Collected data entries
(** The name of the current directory: its volume or device, a colon, and its path there. *)
Fixpoint dev_of (f : Z) (kds : list (Z * knowndev)) : option (list Z) :=
  match kds with
  | [] => None
  | x :: kds => if kd_fs x.2 =? f then Some (ks_text (kd_name x.2)) else dev_of f kds
  end.
Definition fs_text c a (f : Z) : option (list Z) :=
  match volname a f with Some v => Some v | None => dev_of f (c_kds c) end.

Inductive tells_cwd c a (u : uio) : Z → uio → Prop :=
  | tc_none : c_cwd c = None → tells_cwd c a u ENOENT u
  | tc_fault r name e u' : c_cwd c = Some r → fs_text c a (r_fs r) = Some name → read_into u (name ++ [COLON]) e u' → e ≠ 0 →
      tells_cwd c a u e u'
  | tc_done r name u1 e u' : c_cwd c = Some r → fs_text c a (r_fs r) = Some name → read_into u (name ++ [COLON]) 0 u1 →
      names a (r_oid r) u1 e u' → tells_cwd c a u e u'.

Inductive reads_link c R a (path : list Z) : Z → fsys → Prop :=
  | rl_fail e o : looks_up c a path e o → e ≠ 0 → reads_link c R a path e a
  | rl_done o e a' : looks_up c a path 0 o → drops a (r_oid <$> own c ++ R) o a' → reads_link c R a path e a'.

(** The first mountable device with a name. *)
Definition mountable (nm : list Z) (x : Z * knowndev) : bool :=
  match kd_rawname x.2 with Some _ => is_text (kd_name x.2) nm | None => false end.
Fixpoint find_mount nm (kds : list (Z * knowndev)) : option (Z * knowndev) :=
  match kds with
  | [] => None
  | x :: kds => if mountable nm x then Some x else find_mount nm kds
  end.
Definition with_fs (p fs : Z) (x : Z * knowndev) : Z * knowndev := (x.1, if x.1 =? p then kd_set_fs fs x.2 else x.2).

Inductive unmounts c R a (name : list Z) : Z → vcfg → fsys → Prop :=
  | um_none : find_mount name (c_kds c) = None → unmounts c R a name ENODEV c a
  | um_not p kd : find_mount name (c_kds c) = Some (p, kd) → kd_fs kd = NULL → unmounts c R a name EINVAL c a
  | um_fail p kd e : find_mount name (c_kds c) = Some (p, kd) → kd_fs kd ≠ NULL → e ≠ 0 → unmounts c R a name e c a
  | um_done p kd a' : find_mount name (c_kds c) = Some (p, kd) → kd_fs kd ≠ NULL →
      (∀ r, r ∈ own c ++ R → r_fs r ≠ kd_fs kd) → ejects a (kd_fs kd) a' →
      unmounts c R a name 0 (set_devs (with_fs p NULL <$> c_kds c) c) a'.
Lemma v_doadd F k c l2 R M a dname mnt dev f :
  st F k c 1 l2 R M a → zlen dname + 20 < kh_max → 20 < kh_max → zlen (c_kds c) < 2 ^ 27 → 8 * (zlen (c_kds c) + 1) < kh_max →
  zlen (own c ++ R) < vmax → driver a dev →
  (f = NULL ∧ dev ≠ NULL) ∨ (f ≠ NULL ∧ f ∈ M ∧ mnt = false ∧ ∀ q kq, (q, kq) ∈ c_kds c → kd_fs kq ≠ f) →
  let short := ¬ kh_room 7 (k_heap k) in
  wpf short (vfs_doadd dname mnt dev f) k (λ e k', ∃ F' c' R', st F' k' c' 1 l2 R' M a ∧ adds short a c R dname mnt dev f e c' R').
Proof.
  intros Hv Hl Hsz Hlen Hmax Hroom Hdrv Harg short. pose proof (vst_placed _ _ _ _ _ _ _ _ Hv) as Hpl. unfold vfs_doadd.
  assert (NULL ∉ r_ptr <$> own c ++ R) as Hnull.
  { intros (r & Hr & Hin)%list_elem_of_fmap. by destruct (v_ref _ _ _ _ _ _ _ _ _ _ _ Hv Hin) as [? _]. }
  assert (∀ k1 (o1 o2 : option kstr) v, st (more_opt o2 (more_opt o1 F)) k1 c 1 l2 (spare v R) M a → v ∉ r_ptr <$> own c ++ R → short →
    wpf short (puke o1 o2 v) k1 (λ e k', ∃ F' c' R', st F' k' c' 1 l2 R' M a ∧ adds short a c R dname mnt dev f e c' R')) as Hpuke.
  { intros k1 o1 o2 v Hv1 Hn Hs. eapply wpf_mono; [eapply wpf_of_wps, (v_puke F k1 c 1 l2 R M a o1 o2 v Hv1 Hpl Hn)|].
    intros e k' [-> Hv']. exists F, c, R. split; [done|by apply ad_memory]. }
  assert (∀ n (ok : Prop) h, (n ≤ 7)%nat → rooms n (k_heap k) ok h → ¬ ok → short) as Hshort.
  { intros n ok h Hn Hr. apply (rooms_fail 7 _ _ _ (rooms_le _ _ _ _ _ Hr Hn)). }
  wpf_call (v_dup _ _ _ _ _ _ _ _ dname Hv ltac:(lia)). intros [nm|] k1 (Hv1 & Hnm & Hr1);
    [|apply Hpuke; [done|done|apply (Hshort 1%nat _ _ ltac:(lia) Hr1); naive_solver]].
  specialize (Hnm _ eq_refl).
  wpf_call (v_rawname _ _ _ _ _ _ _ _ mnt (ks_text nm) Hv1 ltac:(rewrite Hnm; lia)). intros rn k2 (Hv2 & Hrn & Hr2).
  pose proof (rooms_bind 1 1 _ _ _ _ _ Hr1 (λ _, Hr2)) as Hrs2.
  rewrite Hnm in Hrn.
  destruct (mnt && match rn with None => true | Some _ => false end) eqn:Efail.
  { apply andb_true_iff in Efail as [-> Hr]. destruct rn; [done|].
    apply Hpuke; [done|done|apply (Hshort 2%nat _ _ ltac:(lia) Hrs2); naive_solver]. }
  destruct Hrn as [[-> ->]|Hrn]; [done|].
  rewrite wpf_bind. eapply wpf_mono; [eapply wpf_weaken; [apply (v_create _ _ _ _ _ _ _ _ dev Hv2 Hdrv Hroom)|]|].
  { intros Hno Hr. apply (Hrs2 5%nat) in Hr as [_ Hr]. apply Hno. eapply room_sub; [exact Hr|lia]. }
  intros v k3 [[Hnv Hv3] Hr3]. pose proof (rooms_bind 2 3 _ _ _ _ _ Hrs2 (λ _, Hr3)) as Hrs3. destruct (v =? NULL) eqn:Ev.
  { assert (v = NULL) as -> by lia. apply Hpuke; [done|done|apply (Hshort 5%nat _ _ ltac:(lia) Hrs3); naive_solver]. }
  wpf_call (v_kalloc _ _ _ _ _ _ _ _ KNOWNDEV_SIZE Hv3 ltac:(unfold KNOWNDEV_SIZE; lia)).
  intros p k4 [Hk4 Hr4]. pose proof (rooms_bind 5 1 _ _ _ _ _ Hrs3 (λ _, Hr4)) as Hrs4.
  destruct Hk4 as [[-> Hv4]|(Hp & Hpn & Hv4)];
    [apply Hpuke; [done|done|apply (Hshort 6%nat _ _ ltac:(lia) Hrs4); naive_solver]|]. replace (p =? NULL) with false by lia.
  assert (p ∉ (c_kds c).*1) as Hnew.
  { intros Hin. apply Hpn. unfold mine. apply elem_of_app. right. apply elem_of_app. left.
    by apply (placed_opt rn _ _ (placed_more (ks_ptr nm) _ _ Hpl)). }
  set (kd := Knowndev nm rn dev v f). wpf_call (v_put_new _ _ _ _ _ _ _ _ p kd Hv4 Hnew). intros [] k5 (Hkd & Hv5 & Hh5).
  unfold spare in Hv5. rewrite Ev in Hv5.
  change (wpf short (enter p kd) k5 (λ e k', ∃ F' c' R', st F' k' c' 1 l2 R' M a ∧ adds short a c R dname mnt dev f e c' R')).
  apply wpf_of_wps. eapply wps_mono; [eapply v_enter; [exact Hv5|exact Hkd|by left|exact Hnew| | |done|done|done]|].
  - destruct Harg as [[-> Hd]|(Hf & HM & -> & _)]; (split; simpl; [tauto|]); [done|]. intros [Hr|?]; [|done]. by destruct rn.
  - intros q kq Hq. simpl. intros Heq. destruct Harg as [[-> _]|(_ & _ & _ & Hno)]; [done|]. by destruct (Hno q kq Hq).
  - intros e k6 (F' & c' & R' & Hv6 & Hadd). exists F', c', R'. split; [done|]. eapply adds_weaken; [exact Hadd|].
    rewrite Hh5. intros Hno Hr. apply (Hrs4 1%nat) in Hr as [_ Hr]. done.
Qed.

(** ** Finding the new device *)

Lemma kd_answer_text a t kd x : kd_answer a t kd = Some x → t ∈ kd_texts a kd.
Proof.
  unfold kd_answer, kd_texts, is_text, is_raw, is_vol. intros Ha. rewrite elem_of_cons, elem_of_app.
  destruct (bool_decide_reflect (ks_text (kd_name kd) = t)) as [<-|Hn]; [by left|right].
  destruct (kd_fs kd =? NULL); simpl in *.
  - destruct (kd_rawname kd) as [r|]; [|done]. left. simpl. unfold is_text in Ha. case_bool_decide; [|done]. subst t. by left.
  - destruct (volname a (kd_fs kd)) as [v|]; simpl in *.
    + case_bool_decide; [right; subst t; by left|]. destruct (kd_rawname kd) as [r|]; [|done]. left. simpl. unfold is_text in Ha. case_bool_decide; [|done].
      subst t. by left.
    + destruct (kd_rawname kd) as [r|]; [|done]. left. simpl. unfold is_text in Ha. case_bool_decide; [|done]. subst t. by left.
Qed.
(* ===== verification/Device.v ===== *)
(** * Devices as vnodes (kern/fs/vfs/device.c, kern/fs/vfs/devnull.c)

    A device is a table of functions on the state [D] of the hardware; a vnode made for it hands its
    operations on to them.  [sys] is the environment of the thread system with one mounted volume
    and the devices: a call on a vnode goes to device.c when the vnode is that of a device, and to
    SFS otherwise.  This makes the table [Vnodes] of the layer above. *)

From S2P Require Import Prelude StateM Heap KArray KBitmap KState Owned Synch Uio SfsDisk Sfs SfsVolume SfsNode Vfs.

Definition ESPIPE : Z := 12.
Definition S_IFCHR : Z := 16384.
Definition S_IFBLK : Z := 20480.

(** [struct device]; the functions have the device data. *)
Record device (D : Type) := Dev {
  d_open : Z → stm D Z;
  d_close : stm D Z;
  d_io : uio → stm D (Z * uio);
  d_ioctl : Z → Z → stm D Z;
  d_blocks : Z;
  d_blocksize : Z;
}.
Arguments Dev {D}. Arguments d_open {D}. Arguments d_close {D}. Arguments d_io {D}.
Arguments d_ioctl {D}. Arguments d_blocks {D}. Arguments d_blocksize {D}.

(** The vnode of a device: no file system, and the table [dev_vnode_ops]. *)
Record dvnode := DVnode { dv_refcount : Z; dv_opencount : Z; dv_countlock : Z; dv_data : Z }.
Definition dv_set_refcount (x : Z) (v : dvnode) : dvnode := DVnode x (dv_opencount v) (dv_countlock v) (dv_data v).
Definition dv_set_opencount (x : Z) (v : dvnode) : dvnode := DVnode (dv_refcount v) x (dv_countlock v) (dv_data v).
Definition VNODE_SIZE : Z := 24.

Record sys (D : Type) := Sys {
  y_fs : sfs_fs;
  y_vn : gmap Z dvnode;
  y_dev : gmap Z (device D);
  y_io : D;
}.
Arguments Sys {D}. Arguments y_fs {D}. Arguments y_vn {D}. Arguments y_dev {D}. Arguments y_io {D}.

Section setters.
Context {D : Type}.
Implicit Types e : sys D.
Definition set_yfs f e := Sys f (y_vn e) (y_dev e) (y_io e).
Definition set_yvn m e := Sys (y_fs e) m (y_dev e) (y_io e).
Definition set_ydev m e := Sys (y_fs e) (y_vn e) m (y_io e).
Definition set_yio x e := Sys (y_fs e) (y_vn e) (y_dev e) x.
End setters.

Section device.
Context {H D : Type} `{KHeap H}.
Abbreviation K := (stm (kst H (sys D))).

Definition getd (p : Z) : K dvnode := λ k,
  match y_vn (k_env k) !! p with Some v => Ok (v, k) | None => Fault FUndef end.
Definition upd_sys (g : sys D → sys D) : K unit := zoom k_env set_env (modify g).
Definition putd (p : Z) (v : dvnode) : K unit := upd_sys (λ e, set_yvn (<[p := v]> (y_vn e)) e).
Definition get_dev (p : Z) : K (device D) := λ k,
  match y_dev (k_env k) !! p with Some d => Ok (d, k) | None => Fault FUndef end.

(** [v->vn_data], and a call of one of its functions. *)
Definition data (p : Z) : K (device D) := v ← getd p; get_dev (dv_data v).
Definition on_hw {A} (m : stm D A) : K A := zoom (λ k, y_io (k_env k)) (λ x k, set_env (set_yio x (k_env k)) k) m.

(** ** vnode.c, on the vnode of a device *)

Definition dv_incref (p : Z) : K unit :=
  _ ← asrt (negb (p =? NULL));
  v ← getd p;
  _ ← acquire (dv_countlock v);
  v ← getd p;
  _ ← putd p (dv_set_refcount (s32 (dv_refcount v + 1)) v);
  lock_release (dv_countlock v).

Definition dv_check (reclaim : bool) (p : Z) : K unit :=
  if (p =? NULL) || (p =? DEADBEEF) then fault_ FPanic
  else
    v ← getd p;
    _ ← acquire (dv_countlock v);
    v ← getd p;
    if dv_refcount v <? 0 then fault_ FPanic
    else if (dv_refcount v =? 0) && negb reclaim then fault_ FPanic
    else if dv_opencount v <? 0 then fault_ FPanic
    else lock_release (dv_countlock v).

(** A call through the table. *)
Definition dvop {A} (p : Z) (m : K A) : K A := _ ← dv_check false p; m.

(** ** device.c *)

Definition dev_open (p flags : Z) : K Z :=
  d ← data p;
  if negb (Z.land flags (Z.lor (Z.lor O_CREAT O_TRUNC) (Z.lor O_EXCL O_APPEND)) =? 0) then mret EINVAL
  else on_hw (d_open d flags).

Definition dev_close (p : Z) : K Z := d ← data p; on_hw (d_close d).
Definition dev_reclaim (p : Z) : K Z := mret 0.

Definition dev_read (p : Z) (u : uio) : K (Z * uio) :=
  d ← data p; _ ← asrt (negb (is_write u)); on_hw (d_io d u).
Definition null_io (p : Z) (u : uio) : K (Z * uio) := mret (EINVAL, u).
Definition dev_write (p : Z) (u : uio) : K (Z * uio) :=
  d ← data p; _ ← asrt (is_write u); on_hw (d_io d u).
Definition dev_ioctl (p op dat : Z) : K Z := d ← data p; on_hw (d_ioctl d op dat).

(** The code and the type. *)
Definition dev_gettype (p : Z) : K (Z * Z) :=
  d ← data p; mret (0, if d_blocks d >? 0 then S_IFBLK else S_IFCHR).

(** [VOP_GETTYPE] is a call through the table. *)
Definition dev_stat (p : Z) : K (Z * stat) :=
  d ← data p;
  '(result, mode) ← dvop p (dev_gettype p);
  if negb (result =? 0) then mret (result, stat0)
  else mret (0, Stat mode 1 (if d_blocks d >? 0 then s32 (u32 (d_blocks d * d_blocksize d)) else 0) (d_blocks d)).

(** The position is converted to unsigned for the division. *)
Definition dev_tryseek (p pos : Z) : K Z :=
  d ← data p;
  if d_blocks d >? 0 then
    _ ← (if d_blocksize d =? 0 then fault_ FUndef else mret tt);
    if negb (u32 pos mod d_blocksize d =? 0) then mret EINVAL
    else if pos <? 0 then mret EINVAL
    else if u32 pos / d_blocksize d >=? d_blocks d then mret EINVAL
    else mret 0
  else mret ESPIPE.

Definition null_fsync (p : Z) : K Z := mret 0.
Definition dev_mmap (p : Z) : K Z := mret EUNIMP.

Definition dev_truncate (p len : Z) : K Z :=
  d ← data p;
  mret (if (d_blocks d >? 0) && (s32 (u32 (d_blocks d * d_blocksize d)) =? len) then 0 else EINVAL).

Definition dev_namefile (p : Z) (u : uio) : K (Z * uio) := mret (0, u).
Definition null_creat (p : Z) (name : list Z) (excl : bool) : K (Z * Z) := mret (ENOTDIR, NULL).
Definition null_symlink (p : Z) (contents name : list Z) : K Z := mret ENOTDIR.
Definition null_nameop (p : Z) (name : list Z) : K Z := mret ENOTDIR.
Definition null_link (p : Z) (name : list Z) (file : Z) : K Z := mret ENOTDIR.
Definition null_rename (p : Z) (n1 : list Z) (p2 : Z) (n2 : list Z) : K Z := mret ENOTDIR.

Definition dev_lookup (p : Z) (path : list Z) : K (Z * Z) :=
  if zlen path >? 0 then mret (ENOENT, NULL) else _ ← dv_incref p; mret (0, p).
Definition dev_lookparent (p : Z) (path : list Z) (buflen : Z) : K (Z * Z * list Z) := mret (ENOTDIR, NULL, []).

(** [vnode_init] of a new block, with the name of the lock as in SfsNode. *)
Definition dev_create_vnode_ (dev : Z) : K Z :=
  p ← kalloc VNODE_SIZE;
  if p =? NULL then mret NULL
  else
    lk ← lock_create 15;
    _ ← putd p (DVnode 1 0 lk dev);
    if lk =? NULL then fault_ FPanic else mret p.

(** ** vnode.c, continued *)

Definition dv_decref (p : Z) : K unit :=
  _ ← asrt (negb (p =? NULL));
  v ← getd p;
  _ ← acquire (dv_countlock v);
  v ← getd p;
  _ ← asrt (dv_refcount v >? 0);
  _ ← (if dv_refcount v >? 1 then putd p (dv_set_refcount (dv_refcount v - 1) v) else mret tt);
  _ ← lock_release (dv_countlock v);
  if dv_refcount v >? 1 then mret tt
  else _ ← dv_check true p; _ ← dev_reclaim p; mret tt.

Definition dv_incopen (p : Z) : K unit :=
  _ ← asrt (negb (p =? NULL));
  v ← getd p;
  _ ← acquire (dv_countlock v);
  v ← getd p;
  _ ← putd p (dv_set_opencount (s32 (dv_opencount v + 1)) v);
  lock_release (dv_countlock v).

Definition dv_decopen (p : Z) : K unit :=
  _ ← asrt (negb (p =? NULL));
  v ← getd p;
  _ ← acquire (dv_countlock v);
  v ← getd p;
  _ ← asrt (dv_opencount v >? 0);
  let opencount := dv_opencount v - 1 in
  _ ← putd p (dv_set_opencount opencount v);
  _ ← lock_release (dv_countlock v);
  if opencount >? 0 then mret tt else _ ← dvop p (dev_close p); mret tt.

(** ** The null device *)

Definition nullopen (openflags : Z) : stm D Z := mret 0.
Definition nullclose : stm D Z := mret 0.
Definition nullio (u : uio) : stm D (Z * uio) :=
  mret (0, if is_write u then uio_set_resid 0 u else u).
Definition nullioctl (op dat : Z) : stm D Z := mret EINVAL.
Definition null_dev : device D := Dev nullopen nullclose nullio nullioctl 0 1.

(** ** The tables of the layer above *)

(** The kernel with the volume alone, and a call of SFS. *)
Definition down (k : kst H (sys D)) : kst H sfs_fs := with_env (y_fs (k_env k)) k.
Definition fsm {A} (m : stm (kst H sfs_fs) A) : K A := λ k,
  match m (down k) with
  | Ok (a, k') => Ok (a, with_env (set_yfs (k_env k') (k_env k)) k')
  | Fault e => Fault e
  end.

(** [vn_ops] tells the vnode of a device from those of the volume. *)
Definition by_ops {A} (p : Z) (dev : K A) (fs : stm (kst H sfs_fs) A) : K A := λ k,
  match y_vn (k_env k) !! p with Some _ => dev k | None => fsm fs k end.

(** There is one volume; [fsp] is the address of its [struct fs]. *)
Variable U : usermem.
Variable fsp : Z.
Definition on_fs {A} (f : Z) (m : stm (kst H sfs_fs) A) : K A := if f =? fsp then fsm m else fault_ FUndef.

Definition sys_vnodes : Vnodes H (sys D) := {|
  vop_incref p := by_ops p (dv_incref p) (vnode_incref p);
  vop_decref p := by_ops p (dv_decref p) (vnode_decref U p);
  vop_incopen p := by_ops p (dv_incopen p) (vnode_incopen p);
  vop_decopen p := by_ops p (dv_decopen p) (vnode_decopen U p);
  vn_fs p := by_ops p (mret NULL) (mret fsp);
  vop_open p flags := by_ops p (dvop p (dev_open p flags)) (VOP_ p (VOP_OPEN p flags));
  vop_readlink p u := by_ops p (dvop p (null_io p u)) (VOP_ p (VOP_READLINK p u));
  vop_gettype p := by_ops p (dvop p (dev_gettype p)) (VOP_ p (VOP_GETTYPE p));
  vop_truncate p len := by_ops p (dvop p (dev_truncate p len)) (VOP_ p (VOP_TRUNCATE U p len));
  vop_namefile p u := by_ops p (dvop p (dev_namefile p u)) (VOP_ p (VOP_NAMEFILE p u));
  vop_creat p name excl := by_ops p (dvop p (null_creat p name excl)) (VOP_CREAT U p name excl);
  vop_symlink p x y := by_ops p (dvop p (null_symlink p x y)) (VOP_SYMLINK p x y);
  vop_mkdir p name := by_ops p (dvop p (null_nameop p name)) (VOP_MKDIR p name);
  vop_link p name file := by_ops p (dvop p (null_link p name file)) (VOP_LINK U p name file);
  vop_remove p name := by_ops p (dvop p (null_nameop p name)) (VOP_REMOVE U p name);
  vop_rmdir p name := by_ops p (dvop p (null_nameop p name)) (VOP_RMDIR p name);
  vop_rename p n1 p2 n2 := by_ops p (dvop p (null_rename p n1 p2 n2)) (VOP_RENAME U p n1 p2 n2);
  vop_lookup p path := by_ops p (dvop p (dev_lookup p path)) (VOP_LOOKUP U p path);
  vop_lookparent p path len := by_ops p (dvop p (dev_lookparent p path len)) (VOP_LOOKPARENT p path len);
  fs_sync f := on_fs f (sfs_sync U);
  fs_getvolname f := on_fs f (inF (v ← sfs_getvolname; mret (Some (cstr v))));
  fs_getroot f := on_fs f (sfs_getroot U);
  fs_unmount f := on_fs f sfs_unmount;
  dev_create_vnode := dev_create_vnode_;
  vnode_free p := _ ← kfree_ p; upd_sys (λ e, set_yvn (delete p (y_vn e)) e);
  null_device p := upd_sys (λ e, set_ydev (<[p := null_dev]> (y_dev e)) e);
|}.
End device.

● TASK BRIEF
The line containing "dev_create_vnode := dev_create_vnode_;" marks the start; retype it and each line after it through the end of the records above, exactly.

● EXERCISE SOLUTION
  dev_create_vnode := dev_create_vnode_;
  vnode_free p := _ ← kfree_ p; upd_sys (λ e, set_yvn (delete p (y_vn e)) e);
  null_device p := upd_sys (λ e, set_ydev (<[p := null_dev]> (y_dev e)) e);
|}.
End device.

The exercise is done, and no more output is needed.